**The task**
Among the lines below, tally those that hold "embedding". Return the number and nothing more.

◇ ◇ ◇

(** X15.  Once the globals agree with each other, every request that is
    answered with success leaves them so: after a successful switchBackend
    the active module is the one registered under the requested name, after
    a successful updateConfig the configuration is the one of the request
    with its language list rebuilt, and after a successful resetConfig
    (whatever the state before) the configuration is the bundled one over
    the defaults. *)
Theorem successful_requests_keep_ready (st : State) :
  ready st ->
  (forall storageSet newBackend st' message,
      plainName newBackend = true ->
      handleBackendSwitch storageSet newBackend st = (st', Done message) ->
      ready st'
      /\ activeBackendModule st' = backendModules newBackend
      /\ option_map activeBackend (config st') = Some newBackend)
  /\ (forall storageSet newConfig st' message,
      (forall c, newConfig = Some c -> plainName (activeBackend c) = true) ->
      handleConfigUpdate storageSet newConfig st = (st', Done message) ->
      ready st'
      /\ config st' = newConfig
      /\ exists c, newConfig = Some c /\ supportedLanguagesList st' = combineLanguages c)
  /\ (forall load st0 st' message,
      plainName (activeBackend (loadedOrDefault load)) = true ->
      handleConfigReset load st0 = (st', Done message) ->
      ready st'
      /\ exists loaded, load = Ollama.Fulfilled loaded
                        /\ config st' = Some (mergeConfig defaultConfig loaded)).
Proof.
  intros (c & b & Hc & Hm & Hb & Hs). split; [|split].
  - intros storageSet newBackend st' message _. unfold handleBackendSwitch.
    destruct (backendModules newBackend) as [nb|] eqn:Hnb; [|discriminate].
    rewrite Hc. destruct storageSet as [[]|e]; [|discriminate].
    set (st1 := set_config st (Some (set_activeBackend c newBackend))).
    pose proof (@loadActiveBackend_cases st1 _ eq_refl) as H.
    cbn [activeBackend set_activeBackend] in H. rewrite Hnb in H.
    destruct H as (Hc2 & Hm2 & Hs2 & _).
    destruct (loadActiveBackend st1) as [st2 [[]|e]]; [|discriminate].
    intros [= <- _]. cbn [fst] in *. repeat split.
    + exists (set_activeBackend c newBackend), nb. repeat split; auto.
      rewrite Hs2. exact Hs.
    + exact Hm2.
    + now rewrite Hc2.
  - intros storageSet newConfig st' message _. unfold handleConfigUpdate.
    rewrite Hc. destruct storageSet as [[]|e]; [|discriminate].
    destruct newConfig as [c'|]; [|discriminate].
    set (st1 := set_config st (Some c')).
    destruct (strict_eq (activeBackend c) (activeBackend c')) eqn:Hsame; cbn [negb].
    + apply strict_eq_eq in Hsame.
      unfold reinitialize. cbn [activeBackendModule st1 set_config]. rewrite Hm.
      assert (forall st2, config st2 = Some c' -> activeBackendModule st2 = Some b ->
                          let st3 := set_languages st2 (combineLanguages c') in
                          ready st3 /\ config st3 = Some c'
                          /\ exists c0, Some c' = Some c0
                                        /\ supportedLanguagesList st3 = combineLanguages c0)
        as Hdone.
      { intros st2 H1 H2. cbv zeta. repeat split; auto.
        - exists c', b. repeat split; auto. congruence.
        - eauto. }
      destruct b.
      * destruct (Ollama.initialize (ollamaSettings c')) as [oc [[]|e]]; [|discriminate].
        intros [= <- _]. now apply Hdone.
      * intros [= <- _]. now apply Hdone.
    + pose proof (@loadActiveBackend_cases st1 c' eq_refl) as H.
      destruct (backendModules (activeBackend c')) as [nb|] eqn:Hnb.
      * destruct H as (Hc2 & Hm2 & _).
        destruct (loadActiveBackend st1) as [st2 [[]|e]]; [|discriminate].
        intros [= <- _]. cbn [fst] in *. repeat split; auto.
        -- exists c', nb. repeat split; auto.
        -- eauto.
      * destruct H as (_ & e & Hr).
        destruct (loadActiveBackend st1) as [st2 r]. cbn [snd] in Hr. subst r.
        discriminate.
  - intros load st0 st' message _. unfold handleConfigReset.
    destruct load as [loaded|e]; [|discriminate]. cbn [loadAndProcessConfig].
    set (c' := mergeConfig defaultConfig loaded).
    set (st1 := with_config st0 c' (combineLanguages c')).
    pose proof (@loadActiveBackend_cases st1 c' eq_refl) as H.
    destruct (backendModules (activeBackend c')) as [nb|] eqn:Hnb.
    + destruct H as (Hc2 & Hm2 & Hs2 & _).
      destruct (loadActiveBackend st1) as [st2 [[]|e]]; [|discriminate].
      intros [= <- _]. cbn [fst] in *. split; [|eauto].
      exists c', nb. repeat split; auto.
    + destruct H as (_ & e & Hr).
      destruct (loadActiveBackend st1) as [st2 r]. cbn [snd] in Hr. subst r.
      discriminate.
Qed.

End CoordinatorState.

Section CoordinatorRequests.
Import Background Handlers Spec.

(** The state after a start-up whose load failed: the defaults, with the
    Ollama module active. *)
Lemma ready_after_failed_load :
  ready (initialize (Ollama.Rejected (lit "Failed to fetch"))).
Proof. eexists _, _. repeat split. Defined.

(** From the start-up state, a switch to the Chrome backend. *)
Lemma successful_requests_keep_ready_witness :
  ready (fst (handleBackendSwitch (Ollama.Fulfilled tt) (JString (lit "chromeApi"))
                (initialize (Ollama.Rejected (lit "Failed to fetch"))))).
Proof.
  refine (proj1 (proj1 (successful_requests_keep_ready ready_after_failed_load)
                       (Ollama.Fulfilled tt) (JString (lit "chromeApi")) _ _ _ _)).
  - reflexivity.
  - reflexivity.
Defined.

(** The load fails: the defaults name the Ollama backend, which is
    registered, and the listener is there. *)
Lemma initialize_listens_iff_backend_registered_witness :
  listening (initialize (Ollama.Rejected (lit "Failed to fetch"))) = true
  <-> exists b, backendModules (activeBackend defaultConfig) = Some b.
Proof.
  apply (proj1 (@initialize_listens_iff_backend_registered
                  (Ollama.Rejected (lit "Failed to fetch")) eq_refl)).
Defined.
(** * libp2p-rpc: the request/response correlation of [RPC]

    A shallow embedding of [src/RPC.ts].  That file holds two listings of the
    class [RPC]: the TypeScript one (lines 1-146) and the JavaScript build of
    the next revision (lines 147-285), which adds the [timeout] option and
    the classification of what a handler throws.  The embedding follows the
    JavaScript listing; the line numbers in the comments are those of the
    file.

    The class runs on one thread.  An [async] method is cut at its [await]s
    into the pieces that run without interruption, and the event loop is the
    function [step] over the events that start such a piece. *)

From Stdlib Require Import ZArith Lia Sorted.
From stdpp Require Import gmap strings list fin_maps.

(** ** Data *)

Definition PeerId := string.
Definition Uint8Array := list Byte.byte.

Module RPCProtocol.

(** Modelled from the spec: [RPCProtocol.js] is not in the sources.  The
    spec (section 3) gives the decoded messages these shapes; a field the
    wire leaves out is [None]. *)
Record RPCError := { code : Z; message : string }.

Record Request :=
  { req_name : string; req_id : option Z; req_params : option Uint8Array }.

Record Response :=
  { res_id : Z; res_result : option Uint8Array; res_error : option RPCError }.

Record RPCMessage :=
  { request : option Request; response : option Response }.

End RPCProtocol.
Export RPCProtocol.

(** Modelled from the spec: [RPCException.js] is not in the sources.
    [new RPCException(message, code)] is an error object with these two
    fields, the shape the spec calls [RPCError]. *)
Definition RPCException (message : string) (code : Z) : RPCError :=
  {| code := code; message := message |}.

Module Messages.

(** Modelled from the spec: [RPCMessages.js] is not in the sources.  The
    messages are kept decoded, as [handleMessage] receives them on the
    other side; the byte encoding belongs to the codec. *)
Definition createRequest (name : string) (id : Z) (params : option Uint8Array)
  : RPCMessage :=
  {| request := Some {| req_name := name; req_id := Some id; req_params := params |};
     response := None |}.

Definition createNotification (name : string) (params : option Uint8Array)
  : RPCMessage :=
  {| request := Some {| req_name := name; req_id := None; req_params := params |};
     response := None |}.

◇ ◇ ◇

**Result**
2